◆ **Task description**:
Collect from the data below each line with "subst".

◆ **Data**:

(** One iteration without calls: defined, and the total weight goes down. *)
Lemma process_timer_decreases calloc d it l clk now s :
  wf s -> s_timers d s = it :: l -> alarm_at s it <= clk -> 0 < clk <= now -> now < 2 ^ 63 ->
  exists s', process_timer calloc d it clk [] s = Some s' /\ due_total now s' d < due_total now s d.
Proof.
  intros W El Hdue Hclk Hnow.
  assert (exists tm, heap s !! it = Some tm) as [tm Ht].
  { destruct W. destruct (proj1 (wf_listed d it ltac:(done))) as (tm & E & _); [rewrite El; left|eauto]. }
  destruct (wf_unlink d it l s tm W El Ht) as (W1 & Hd & Hpos & Hok).
  unfold process_timer. rewrite El. cbn [LIST_REMOVE]. rewrite Z.eqb_refl. set (s1 := set_list d l s) in *.
  assert (heap s1 = heap s) as Hh1 by (subst s1; by autorewrite with timers).
  assert (s_timers d s1 = l) as Hl1 by (subst s1; autorewrite with timers; by rewrite decide_True).
  rewrite (deref_alloc s1 it tm) by (by rewrite Hh1).
  assert (it ∉ l) as Hnin by (rewrite <- Hl1; by apply (wf_out _ _ W1)).
  assert (alarm_at s it = alarm tm) as Ha by (unfold alarm_at; by rewrite (deref_alloc _ _ _ Ht)).
  assert (forall s', s_timers d s' = l -> (forall t, t ∈ l -> alarm_at s' t = alarm_at s t) ->
    due_total now s' d = due_total now s d - due_weight now (alarm tm)) as Hrest.
  { intros s' El' Ea. unfold due_total. rewrite El, El', fmap_cons. cbn [foldr]. rewrite Ha.
    assert ((fun t => due_weight now (alarm_at s' t)) <$> l = (fun t => due_weight now (alarm_at s t)) <$> l) as ->; [|lia].
    apply list_fmap_ext. intros i x Hx. by rewrite Ea by (by eapply list_elem_of_lookup_2). }
  destruct (u32 (callback tm) =? EVENT_ID_DELETE_TIMER).
  - eexists. split; [reflexivity|]. rewrite Hrest; [unfold due_weight; lia|by autorewrite with timers|].
    intros t Hin. apply alarm_at_heap. autorewrite with timers. rewrite lookup_delete_ne; [by rewrite Hh1|].
    by intros ->.
  - cbn [run_calls]. eexists. split; [reflexivity|].
    set (s2 := write_timer it (next_expiry clk tm) s1).
    assert (forall t, t ∈ l -> alarm_at s2 t = alarm_at s t) as Ha2.
    { intros t Hin. unfold s2. rewrite alarm_at_write_ne by (by intros ->). apply alarm_at_heap. by rewrite Hh1. }
    assert (s_timers d s2 = l) as Hl2 by (unfold s2; by rewrite s_timers_write).
    destruct (Z.gtb_spec (period tm) 0) as [Hp|Hp].
    + assert (dispatch_of (deref s2 it) = d) as Hd2.
      { unfold s2. rewrite deref_write. rewrite <- Hd. apply (next_expiry_ok clk tm Hok); lia. }
      destruct (timer_insert_fields it true s2) as (Eh & Es & _).
      unfold due_total. autorewrite with timers. rewrite Es, Hd2, decide_True by done.
      rewrite (sum_perm _ ((fun t => due_weight now (alarm_at s2 t)) <$> (it :: l))).
      2: { rewrite Hl2. rewrite (list_fmap_ext _ (fun t => due_weight now (alarm_at s2 t))).
           - by rewrite (list_insert_perm (alarm_at s2) it l).
           - intros i x _. f_equal. apply alarm_at_heap. autorewrite with timers. by rewrite Eh. }
      rewrite fmap_cons. cbn [foldr]. specialize (Hrest s2 Hl2 Ha2). unfold due_total in Hrest. rewrite Hl2 in Hrest. rewrite Hrest.
      assert (alarm_at s2 it = alarm (next_expiry clk tm)) as -> by (unfold s2, alarm_at; by rewrite deref_write).
      pose proof (next_expiry_later clk tm Hok ltac:(lia) ltac:(lia) ltac:(lia)).
      unfold due_total, due_weight in *. lia.
    + rewrite Hrest; [unfold due_weight; lia|by autorewrite with timers|].
      intros t Hin. rewrite <- Ha2 by done. apply alarm_at_heap. by autorewrite with timers.
Qed.

(** C33. The dispatching loop terminates when the callbacks do not call the timer
    service and no other task does: whatever the clock shows in each iteration,
    if its readings stay below some bound the loop leaves after finitely many
    iterations, periodic timers that are far behind included.  (A callback that
    starts its timer again with timeout 0 keeps the loop going.) *)
Theorem dispatch_terminates heap_caps_calloc d now s :
  (forall n h t, heap_caps_calloc n h = Some t -> t <> 0 /\ h !! t = None) ->
  wf s -> now < 2 ^ 63 ->
  exists n, forall rounds, (n <= length rounds)%nat -> Forall (fun r => 0 < clock r <= now /\ meanwhile_calls r = []) rounds ->
    exists s' processed, timer_process_alarm heap_caps_calloc d rounds s = Some (s', Some processed).
Proof.
  intros Hf W Hnow. exists (S (Z.to_nat (due_total now s d))). intros rounds HN Hrs.
  assert (forall p s, wf s -> due_total now s d < Z.of_nat (length rounds) -> exists s' it p',
    process_loop heap_caps_calloc d rounds p s = Some (s', Left it p')) as Hloop.
  { clear - Hf Hnow Hrs. induction Hrs as [|[clk cs] rs [Hclk Hcs] Hrs IH]; intros p s W Hlt; [pose proof (due_total_nonneg now s d); cbn in Hlt; lia|].
    cbn [clock meanwhile_calls length] in *. subst cs.
    cbn [process_loop]. destruct (s_timers d s) as [|it l] eqn:El; [eauto|].
    rewrite u64_id by lia. destruct (Z.gtb_spec (alarm_at s it) clk) as [?|Hle]; [eauto|].
    destruct (process_timer_decreases heap_caps_calloc d it l clk now s W El Hle Hclk Hnow) as (s1 & E & Hdec). rewrite E.
    destruct (process_timer_ok heap_caps_calloc Hf d it l clk [] s W El Hle) as (s2 & (W2 & _) & H); [split; [cbn; lia|done]|].
    apply IH; [|lia]. rewrite E in H. simpl in H. destruct H as [[= ->]|[= ->]]; done. }
  destruct (Hloop false s W) as (s' & it & p' & E); [pose proof (due_total_nonneg now s d); lia|].
  unfold timer_process_alarm. rewrite E. destruct it; eauto.
Qed.
(* ===== verification/LogProps.v ===== *)
(** * Log levels: what the lookups return

    The theorems about [esp_log_level_set] and [esp_log_level_get] over whole
    sequences of calls: with either cache, and without one, a lookup returns
    what the specification of [LogLevel] says, provided the tags looked up have
    pairwise different texts; without that proviso, or when another task sets a
    level during a lookup, it does not; and the heap
    evicts the tag that was looked up least recently. *)

From stdpp Require Import strings.
From S2P Require Import Prelude EspErr LogLevel LogHeap LogArray.

(** [ESP_STATIC_ASSERT] on the size of the heap makes it odd. *)
Lemma static_assert_odd n :
  (0 < n)%nat -> Z.land (Z.of_nat n) (Z.of_nat n + 1) = 0 -> Nat.odd n = true.
Proof.
  intros Hn Hl. destruct (Nat.even n) eqn:He; [|by rewrite <- Nat.negb_even, He].
  apply Nat.even_spec in He as [k ->]. exfalso.
  assert (Z.testbit (Z.land (Z.of_nat (2 * k)) (Z.of_nat (2 * k) + 1)) (Z.log2 (Z.of_nat k) + 1) = true) as Hb.
  { rewrite Z.land_spec, !Z.add_1_r. replace (Z.succ (Z.of_nat (2 * k))) with (2 * Z.of_nat k + 1) by lia.
    rewrite Z.testbit_odd_succ by apply Z.log2_nonneg.
    replace (Z.of_nat (2 * k)) with (2 * Z.of_nat k) by lia.
    rewrite Z.testbit_even_succ by apply Z.log2_nonneg. rewrite Z.bit_log2 by lia. done. }
  rewrite Hl, Z.bits_0 in Hb. done.
Qed.

(** ** Without a cache *)

Definition list_agrees {C} (r : levels) (s : log_state C) : Prop :=
  esp_log_default_level s = dflt r /\ list_levels (s_log_tags s) = by_tag r.

Lemma uncached_step {C} `{LogCache C} tt c r (s : log_state C) :
  list_agrees r s -> call_ok c ->
  exists s', log_step false tt c s = Some (fst (spec_step tt c r), s') /\ list_agrees (snd (spec_step tt c r)) s'.
Proof.
  intros [Hd Hl] Hc. destruct c as [tag level mo|tag tmo lo]; cbn.
  - unfold esp_log_level_set, log_level_set. destruct (tag =? 0); [by eexists|].
    destruct (bool_decide (tt tag = "*")); [eexists; split; [done|split; cbn; [done|by rewrite list_clean]]|].
    destruct (list_set (tt tag) level mo (s_log_tags s) Hc) as (l' & -> & El). cbn.
    eexists. split; [done|]. rewrite Hl in El.
    destruct (mo || bool_decide (is_Some (by_tag r !! tt tag))); split; cbn; try done.
  - unfold log_level_get, level_get_locked. destruct (tag =? 0); [exists s; by rewrite Hd|].
    destruct (tmo && negb lo); [by exists s|].
    rewrite list_get, Hd, Hl. by exists s.
Qed.

Lemma uncached_run {C} `{LogCache C} tt cs r (s : log_state C) :
  list_agrees r s -> Forall call_ok cs ->
  exists s', log_run false tt cs s = Some (fst (spec_run tt cs r), s').
Proof.
  revert r s. induction cs as [|c cs IH]; intros r s Hs Hok; [by eexists|].
  apply Forall_cons in Hok as [Hc Hok]. cbn [log_run spec_run].
  destruct (uncached_step tt c r s Hs Hc) as (s1 & -> & Hs1).
  destruct (IH _ s1 Hs1 Hok) as (s2 & ->). destruct (spec_step tt c r) as [x r1]. cbn.
  destruct (spec_run tt cs r1). by eexists.
Qed.

(** ** The lookups *)

Lemma coherent_start {C} `{LogCacheLaws C} tags d (c : C) :
  cache_ok c -> cache_entries c = [] -> 0 <= d < 8 -> forall tt, coherent tt tags (MkLevels d ∅) (MkLog d [] c).
Proof.
  intros Hc He Hd tt. split; cbn; rewrite ?He; try done; [by apply list_subseteq_nil|].
  by intros ? ? ?%elem_of_nil.
Qed.

(** C5. Whatever the calls to [esp_log_level_set] and [esp_log_level_get], one
    after the other (also with failing allocations and lock timeouts), every
    lookup returns the level of the specification: the level last set for the
    text of the tag, or the default; [*] resets all of them.  No assertion of
    the cache fails.  When a cache is configured the tags looked up must have
    pairwise different texts ([twin_tag_keeps_level] shows a lookup that is
    wrong without this). *)
Theorem tag_levels_coherent {C} `{LogCacheLaws C} (CACHE_ENABLED : bool) (tag_text : Z -> string)
    (d : Z) (c : C) (cs : list log_call) :
  cache_ok c -> cache_entries c = [] -> 0 <= d < 8 -> Forall call_ok cs ->
  (CACHE_ENABLED = true -> texts_unique tag_text (looked_up cs)) ->
  exists s', log_run CACHE_ENABLED tag_text cs (MkLog d [] c) =
    Some (fst (spec_run tag_text cs (MkLevels d ∅)), s').
Proof.
  intros Hc He Hd Hok Hu. destruct CACHE_ENABLED.
  - destruct (coherent_run tag_text (looked_up cs) (Hu eq_refl) cs (MkLevels d ∅) (MkLog d [] c))
      as (s' & E & _); [by apply coherent_start|done..|]. by exists s'.
  - by apply uncached_run.
Qed.

(** Three tags and a program of lookups that overflows a cache of three entries. *)
Definition demo_text (p : Z) : string :=
  if p =? 1 then "wifi" else if p =? 2 then "i2c" else if p =? 3 then "spi" else if p =? 4 then "uart" else "*".
Definition demo_calls : list log_call :=
  [LevelGet 1 false true; LevelGet 2 false true; LevelGet 3 true true; LevelSet 1 5 true;
   LevelGet 4 false true; LevelGet 1 false true; LevelSet 2 1 false; LevelGet 2 true false; LevelGet 2 true true;
   LevelSet 5 4 true; LevelGet 1 false true; LevelGet 4 false true].

Lemma demo_texts : texts_unique demo_text (looked_up demo_calls).
Proof.
  assert (Forall (fun p => Forall (fun q => demo_text p = demo_text q -> p = q) (looked_up demo_calls)) (looked_up demo_calls)) as Hf.
  { repeat (constructor; [repeat (constructor; [vm_compute; congruence|]); constructor|]). constructor. }
  intros p q Hp Hq. rewrite Forall_forall in Hf. specialize (Hf p Hp). rewrite Forall_forall in Hf. by apply Hf.
Qed.

Lemma demo_calls_ok : Forall call_ok demo_calls.
Proof. repeat (constructor; [cbn; lia || done|]). constructor. Qed.

Lemma tag_levels_coherent_witness :
  exists s', @log_run heap_cache (heap_log_cache 3) true demo_text demo_calls (MkLog 3 [] (empty_heap 3)) =
    Some ([Some 3; Some 3; Some 3; None; Some 3; Some 5; None; Some 0; Some 3; None; Some 4; Some 4], s').
Proof.
  refine (@tag_levels_coherent heap_cache (heap_log_cache 3) (heap_laws 3 eq_refl eq_refl) true demo_text 3
    (empty_heap 3) demo_calls _ _ _ _ _); [apply empty_heap_ok; reflexivity|reflexivity|lia
    |apply demo_calls_ok|intros _; apply demo_texts].
Defined.

(** The three configurations are indistinguishable to programs whose tags have
    pairwise different texts: binary heap, array and plain list give the same
    levels on every sequence of calls. *)
Theorem cache_choice_equivalent (tag_text : Z -> string) (d : Z) (cs : list log_call) (n : nat) (m : Z) :
  (0 < n)%nat -> Z.land (Z.of_nat n) (Z.of_nat n + 1) = 0 -> Z.of_nat n < MAX_GENERATION ->
  0 < m < UINT32_MAX -> 0 <= d < 8 -> Forall call_ok cs -> texts_unique tag_text (looked_up cs) ->
  let heap_run := @log_run heap_cache (heap_log_cache n) true tag_text cs (MkLog d [] (empty_heap n)) in
  let array_run := @log_run array_cache (array_log_cache m) true tag_text cs (MkLog d [] (empty_array m)) in
  let list_run := @log_run array_cache (array_log_cache m) false tag_text cs (MkLog d [] (empty_array m)) in
  exists rs s1 s2 s3, heap_run = Some (rs, s1) /\ array_run = Some (rs, s2) /\ list_run = Some (rs, s3).
Proof.
  intros Hn Ha Hsz Hm Hd Hok Hu.
  destruct (@coherent_run _ _ (heap_laws n (static_assert_odd n Hn Ha) Hsz) tag_text (looked_up cs) Hu cs
    (MkLevels d ∅) (MkLog d [] (empty_heap n))) as (s1 & E1 & _); [|done..|].
  { apply coherent_start; [apply empty_heap_ok|done..]. }
  destruct (@coherent_run _ _ (array_laws m Hm) tag_text (looked_up cs) Hu cs
    (MkLevels d ∅) (MkLog d [] (empty_array m))) as (s2 & E2 & _); [|done..|].
  { destruct (empty_array_ok m Hm). by apply coherent_start. }
  destruct (@uncached_run _ (array_log_cache m) tag_text cs (MkLevels d ∅) (MkLog d [] (empty_array m))) as (s3 & E3);
    [done|done|]. cbn zeta. rewrite E1, E2, E3. by eexists _, _, _, _.
Qed.

Lemma cache_choice_equivalent_witness :
  exists rs s1 s2 s3,
    @log_run heap_cache (heap_log_cache 3) true demo_text demo_calls (MkLog 3 [] (empty_heap 3)) = Some (rs, s1) /\
    @log_run array_cache (array_log_cache 2) true demo_text demo_calls (MkLog 3 [] (empty_array 2)) = Some (rs, s2) /\
    @log_run array_cache (array_log_cache 2) false demo_text demo_calls (MkLog 3 [] (empty_array 2)) = Some (rs, s3).
Proof.
  apply (cache_choice_equivalent demo_text 3 demo_calls 3 2); [lia|reflexivity|reflexivity|
    unfold UINT32_MAX; lia|lia|apply demo_calls_ok|apply demo_texts].
Defined.

(** ** Eviction *)

(** A full binary-heap cache evicts the tag looked up least recently: once [p]
    has been looked up, any further lookups of fewer than [TAG_CACHE_SIZE]
    different tags leave [p] in the cache, so that the next lookup of [p] hits. *)
Theorem heap_keeps_recent (n : nat) (c : heap_cache) (p l : Z) (ts : list (Z * Z)) :
  (0 < n)%nat -> Z.land (Z.of_nat n) (Z.of_nat n + 1) = 0 -> Z.of_nat n < MAX_GENERATION ->
  heap_ok n c -> s_log_cache_entry_count c = n ->
  Forall (fun '(_, l) => 0 <= l < 8) ((p, l) :: ts) ->
  (size (list_to_set ts.*1 : gset Z) < n)%nat ->
  s_log_cache_max_generation c + Z.of_nat (length ts) + 1 < MAX_GENERATION ->
  exists c' v c'', cache_lookups n ((p, l) :: ts) c = Some c' /\
    LogHeap.esp_log_cache_get_level n p c' = Some (Some v, c'').
Proof.
  intros Hn Ha Hsz Hok Hfull [Hl Hts]%Forall_cons HD Hm. pose proof (static_assert_odd n Hn Ha) as Hodd.
  destruct (kept_first n Hodd c p l) as (c1 & E1 & Hk & Hm1); [done|done|lia|done|].
  destruct (kept_run n Hodd Hsz p (list_to_set ts.*1) ts c1 (Hk _)) as (c2 & E2 & [Hok2 Hf2 (e & He & Ep & _)]);
    [intros t Ht; by apply elem_of_list_to_set|done|lia|done|].
  exists c2. cbn [cache_lookups]. rewrite E1, E2.
  destruct (heap_get_law n Hodd Hsz p c2 Hok2) as (r & c3 & E3 & _ & _ & _ & Hmiss).
  destruct r as [v|]; [by exists v, c3|]. destruct (Hmiss eq_refl).
  rewrite entries_tags, (used_full n) by (rewrite (ho_length _ _ _ Hok2), Hf2; done).
  rewrite <- Ep. apply list_elem_of_fmap. by exists e.
Qed.

Definition demo_heap : heap_cache :=
  default (empty_heap 3) (cache_lookups 3 [(1, 3); (2, 3); (3, 3)] (empty_heap 3)).

Lemma demo_heap_ok : heap_ok 3 demo_heap.
Proof.
  assert (exists c, cache_lookups 3 [(1, 3); (2, 3); (3, 3)] (empty_heap 3) = Some c /\ heap_ok 3 c) as (c & E & Hc);
    [|unfold demo_heap; by rewrite E].
  eexists. split; [vm_compute; reflexivity|].
  split; cbn; try lia; try (apply NoDup_ListNoDup; repeat constructor; cbn; lia).
  all: try (intros e He; repeat (apply elem_of_cons in He as [->|He]; [cbn; lia|]); by apply elem_of_nil in He).
  - vm_compute; split; congruence.
  - intros i Hi. destruct i as [|[|[|i]]]; [lia|reflexivity..|lia].
Qed.

Lemma heap_keeps_recent_witness :
  exists c' v c'', cache_lookups 3 [(2, 3); (4, 1); (5, 2); (4, 1); (5, 2)] demo_heap = Some c' /\
    LogHeap.esp_log_cache_get_level 3 2 c' = Some (Some v, c'').
Proof.
  apply (heap_keeps_recent 3 demo_heap 2 3 [(4, 1); (5, 2); (4, 1); (5, 2)]);
    [lia|reflexivity|reflexivity|apply demo_heap_ok|reflexivity|repeat constructor; lia|
     vm_compute; lia|vm_compute; reflexivity].
Defined.

(** ** Two tags with one text *)

Definition twin_text (p : Z) : string := if p =? 9 then "*" else "wifi".

(** Without the proviso on the texts a lookup can return a level that is not
    set: two files define the same tag text at two addresses, both are looked
    up, the level is set, and one of the two keeps the old level, as
    [esp_log_cache_set_level] updates only the first entry with the text. *)
Theorem twin_tag_keeps_level :
  let run C (H : LogCache C) (c : C) := option_map fst (log_run true twin_text
    [LevelGet 1 false true; LevelGet 2 false true; LevelSet 2 5 true; LevelGet 1 false true; LevelGet 2 false true]
    (MkLog 3 [] c)) in
  run heap_cache (heap_log_cache 31) (empty_heap 31) = Some [Some 3; Some 3; None; Some 5; Some 3] /\
  run array_cache (array_log_cache 31) (empty_array 31) = Some [Some 3; Some 3; None; Some 5; Some 3].
Proof. split; vm_compute; reflexivity. Qed.

(** ** Two tasks *)

(** The default level is read before the lock is taken.  A lookup of tag 1
    reads it, another task sets all levels to 5, and the lookup goes on: it
    caches the old default level, which every later lookup of the tag then
    returns. *)
Example stale_default_cached :
  (let text p := if p =? 9 then "*"%string else "wifi"%string in
   let s0 := MkLog 3 [] (empty_heap 31) in
   let level_for_tag := esp_log_default_level s0 in
   let? s1 := @esp_log_level_set _ (heap_log_cache 31) true text 9 5 true s0 in
   let? (r1, s2) := @level_get_locked _ (heap_log_cache 31) true text level_for_tag 1 false true s1 in
   let? (r2, s3) := @esp_log_level_get _ (heap_log_cache 31) true text 1 s2 in
   Some (r1, r2, esp_log_default_level s3)) = Some (3, 3, 5).
Proof. vm_compute. reflexivity. Qed.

◆ **Solution below**:
  assert (heap s1 = heap s) as Hh1 by (subst s1; by autorewrite with timers).
  assert (s_timers d s1 = l) as Hl1 by (subst s1; autorewrite with timers; by rewrite decide_True).
    cbn [clock meanwhile_calls length] in *. subst cs.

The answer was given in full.